We'll Meet Again

We'll Meet Again by Philippa Carr Read Free Book Online Page B

Book: We'll Meet Again by Philippa Carr Read Free Book Online
Authors: Philippa Carr
I began to see how it was between us. To me it was more than a passing flirtation. It was arranged that I should go along to the inn to see him. Of course, if anyone observed my going to his room, there would be a good deal of talk. It seemed an added excitement to plan my visits and seek an opportunity to slip up to his room unseen.
    The outcome was inevitable. In a short time we were lovers. And what an exciting lover he was! How different from Dermot!
    I knew how shocked my family would have been if they had known, and that included Violetta. She had always been rather conventional. I could not imagine her straying from the path of virtue. I think I was more apprehensive of her discovering than I was of Dermot.
    I have always been the sort of person who lives in the present. Violetta calls it the “butterfly existence.”
    “Fluttering hither and thither,” she said, “round the candle until you scorch your wings.”
    It could not last, of course. Though I made myself believe it would. Jacques would not stay forever and then I would return to my old, dull existence.
    Then one day Jacques said: “Why not come with me? You’d like Paris.”
    I said: “How wonderful!” and let myself believe it was possible.
    I suppose Jacques’s nature is really like mine. We started to plan. I love planning. I think up the wildest ideas, which I make myself believe in while they last. In the past Violetta had been there with her common sense. “How absurd you are being!” “How could you possibly do that? You’re not being logical.” And she would have shown me right from the beginning how stupid I was. But she was not there and Jacques and I used to lie in the bed in the inn where there was scarcely room for us both, and float into that world of fantasy. We made plans and deluded ourselves into thinking they were not impossible.
    “I have it!” I cried. “The feud.”
    Jacques’s eyes sparkled. He was enjoying these plans as much as I was. They certainly helped me to evade the unpleasant fact that parting could not be far off.
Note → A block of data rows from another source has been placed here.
(* ===== verification/ethernet.v ===== *)
(** * tcp_helpers/ethernet_header, tcp_helpers/ethernet_frame: Ethernet *)

From S2P Require Import prelude buffer parser wire_format.

(** [std::array<uint8_t, 6>] *)
Definition EthernetAddress : Type := list Z.
Definition ETHERNET_BROADCAST : EthernetAddress := replicate 6 0xff.
Definition zero_address : EthernetAddress := replicate 6 0.

Definition address_wf (a : EthernetAddress) : Prop := length a = 6%nat /\ Forall is_u8 a.

Module EthernetHeader.
Definition LENGTH : Z := 14.
Definition TYPE_IPv4 : Z := 0x800.
Definition TYPE_ARP : Z := 0x806.

Record t : Type := mk {
  dst : EthernetAddress;
  src : EthernetAddress;
  type : Z
}.

(** [EthernetHeader{}] *)
Definition default : t := mk zero_address zero_address 0.

(** [parse]: the object is left alone when the buffer is too short. *)
Definition parse (h : t) : M NetParser.t (ParseResult * t) :=
  let* size := asks (fun p => Buffer.size (NetParser.buffer p)) in
  if size <? LENGTH then pure (PacketTooShort, h)
  else
    let* dst := parse_bytes 6 in
    let* src := parse_bytes 6 in
    let* type := NetParser.u16 in
    let* e := asks NetParser.get_error in
    pure (e, mk dst src type).

Definition serialize (h : t) : list byte :=
  let ret := unparse_bytes [] (dst h) in
  let ret := unparse_bytes ret (src h) in
  NetUnparser.u16 ret (type h).

Record wf (h : t) : Prop := {
  wf_dst : address_wf (dst h);
  wf_src : address_wf (src h);
  wf_type : 0 <= type h < 2 ^ 16
}.

Lemma eth_serialize_eq h : serialize h = raw_bytes (dst h) ++ raw_bytes (src h) ++ be_bytes 2 (type h).
Proof. unfold serialize. autorewrite with unparse. by rewrite app_nil_l, app_assoc. Qed.

Lemma len_serialize h : wf h -> len (serialize h) = LENGTH.
Proof.
  intros [[? _] [? _] _]. rewrite eth_serialize_eq, !len_app, !len_raw_bytes, len_be_bytes.
  unfold len, LENGTH. lia.
Qed.

Lemma eth_parse_wp h prev p rest (Q : ParseResult * t -> NetParser.t -> Prop) E :
  wf h -> NetParser.ok p (serialize h ++ rest) ->
  (forall p', NetParser.ok p' rest -> Q (NoError, h) p') -> wpe (parse prev) Q E p.
Proof.
  intros Hwf Hp HQ. unfold parse. wp_step. wp_step.
  assert (Hs : LENGTH <= Buffer.size (NetParser.buffer p)).
  { unfold Buffer.size. change (Buffer.str (NetParser.buffer p)) with (NetParser.str p).
    rewrite (NetParser.ok_str _ _ Hp), len_app, len_serialize by done.
    pose proof (len_nonneg rest). lia. }
  rewrite (proj2 (Z.ltb_ge _ _)) by done. clear Hs. rewrite eth_serialize_eq, <- !app_assoc in Hp.
  destruct Hwf as [[] [] ?].
  wp_step. eapply (parse_bytes_wp (dst h)); [done | done | exact Hp |]. clear Hp. intros p1 Hp.
  wp_step. eapply (parse_bytes_wp (src h)); [done | done | exact Hp |]. clear Hp. intros p2 Hp.
  wp_step. eapply parse_be_bytes_wp; [exact Hp |]. clear Hp. intros p3 Hp. wp_steps.
  unfold NetParser.get_error. rewrite (NetParser.ok_error _ _ Hp). rewrite Z.mod_small by done.
  replace (mk (dst h) (src h) (type h)) with h by (by destruct h). auto.
Qed.
End EthernetHeader.

Module EthernetFrame.

Record t : Type := mk { _header : EthernetHeader.t; _payload : BufferList.t }.

Definition default : t := mk EthernetHeader.default [].
Definition header (f : t) : EthernetHeader.t := _header f.
Definition payload (f : t) : BufferList.t := _payload f.

(** [parse]: the header's result is not looked at. *)
Definition parse (buffer : Buffer.t) (f : t) : outcome (ParseResult * t) :=
  match EthernetHeader.parse (_header f) (NetParser.new buffer) with
  | (Ok (_, h), p) => Ok (NetParser.get_error p, mk h (BufferList.of_buffer (NetParser.buffer p)))
  | (Throw e, _) => Throw e
  end.

Definition serialize (f : t) : BufferList.t :=
  BufferList.append (BufferList.append [] (BufferList.of_string (EthernetHeader.serialize (_header f)))) (_payload f).

Definition wf (f : t) : Prop :=
  EthernetHeader.wf (_header f) /\ len (BufferList.bytes (_payload f)) < 2 ^ 63.

(** The same header, and payloads with the same bytes. *)
Definition same (f f' : t) : Prop :=
  _header f' = _header f /\ BufferList.bytes (_payload f') = BufferList.bytes (_payload f).

Lemma bytes_serialize f :
  BufferList.bytes (serialize f) = EthernetHeader.serialize (_header f) ++ BufferList.bytes (_payload f).
Proof.
  unfold serialize, BufferList.append, BufferList.of_string. simpl.
  by rewrite BufferList.bytes_cons, Buffer.str_of_string.
Qed.

(** The payload of a parsed frame is one buffer. *)
Lemma frame_parse_serialized f prev :
  wf f ->
  exists b, parse (Buffer.of_string (BufferList.bytes (serialize f))) prev = Ok (NoError, mk (_header f) [b]) /\
    Buffer.wf b /\ Buffer.str b = BufferList.bytes (_payload f).
Proof.
  intros [Hh Hp]. rewrite bytes_serialize. unfold parse.
  set (s := EthernetHeader.serialize (_header f) ++ BufferList.bytes (_payload f)).
  assert (Hs : len s < 2 ^ 64).
  { unfold s. rewrite len_app, EthernetHeader.len_serialize by done. unfold EthernetHeader.LENGTH. lia. }
  assert (Hwp : wp (EthernetHeader.parse (_header prev))
    (fun r p => r.2 = _header f /\ NetParser.ok p (BufferList.bytes (_payload f))) (NetParser.new (Buffer.of_string s))).
  { eapply EthernetHeader.eth_parse_wp; [done | by apply NetParser.ok_new | by intros]. }
  apply wp_run in Hwp as ([r h] & p & E & Eh & Hok). simpl in Eh. subst h. rewrite E.
  exists (NetParser.buffer p). unfold NetParser.get_error. rewrite (NetParser.ok_error _ _ Hok).
  split; [done |]. split; apply Hok.
Qed.

(** Any bytes are taken for a frame, whose payload is one buffer. *)
Lemma frame_parse_total buffer prev :
  Buffer.wf buffer -> exists h b, parse buffer prev = Ok (NoError, mk h [b]) /\ Buffer.wf b.
Proof.
  intros Hb. assert (Hwp : wp (EthernetHeader.parse (_header prev))
    (fun _ p => Buffer.wf (NetParser.buffer p) /\ NetParser.get_error p = NoError) (NetParser.new buffer)).
  { unfold EthernetHeader.parse. wp_step. wp_step. apply wp_if; intros Hs; [by wp_step |].
    pose proof (parser_ok buffer Hb) as Hp. apply Z.ltb_ge in Hs.
    change (EthernetHeader.LENGTH <= len (Buffer.str buffer)) in Hs. unfold EthernetHeader.LENGTH in Hs.
    revert Hs Hp. generalize (Buffer.str buffer). intros str Hs Hp.
    parse_any Hp dst. parse_any Hp src. parse_any Hp type. wp_steps. split; apply Hp. }
  apply wp_run in Hwp as ([r h] & p & E & Hwf & He). unfold parse. rewrite E, He. by eexists _, _.
Qed.
End EthernetFrame.

#[export, refine] Instance ethernet_frame_format : WireFormat EthernetFrame.t := {
  wire_parse := EthernetFrame.parse;
  wire_serialize f := Ok (BufferList.bytes (EthernetFrame.serialize f));
  wire_wf := EthernetFrame.wf;
  wire_same := EthernetFrame.same
}.
Proof.
  intros f prev Hf. destruct (EthernetFrame.frame_parse_serialized f prev Hf) as (b & E & _ & Eb).
  eexists _, _. split; [done |]. split; [exact E |]. split; [done |]. simpl.
  by rewrite BufferList.bytes_cons, Eb, app_nil_r.
Defined.

(** A buffer shorter than a header is accepted: nothing is consumed, the error is
    not recorded, and the frame keeps the header it had. *)
Lemma ethernet_parse_short buffer f :
  Buffer.size buffer < EthernetHeader.LENGTH ->
  EthernetFrame.parse buffer f
    = Ok (NoError, EthernetFrame.mk (EthernetFrame._header f) (BufferList.of_buffer buffer)).
Proof.
  intros Hs. unfold EthernetFrame.parse, EthernetHeader.parse, bind, asks. simpl.
  by rewrite (proj2 (Z.ltb_lt _ _)).
Qed.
    I said, “In the feud … this Jermyn girl—I can’t remember her name, so I’ll call her Juliet—was so heartbroken because they wouldn’t let her marry the man she wanted to that she went down to the beach and walked into the sea. Dermot’s first wife was also drowned in that way. Suppose I arranged a ‘drowning accident’? I know. I’ll go down to the beach every morning to have a bathe, and one day they’ll find my bathrobe and shoes and I shall have disappeared.”
    Jacques laughed. It was a brilliant idea. His eyes sparkled and he started to plan how we would do it.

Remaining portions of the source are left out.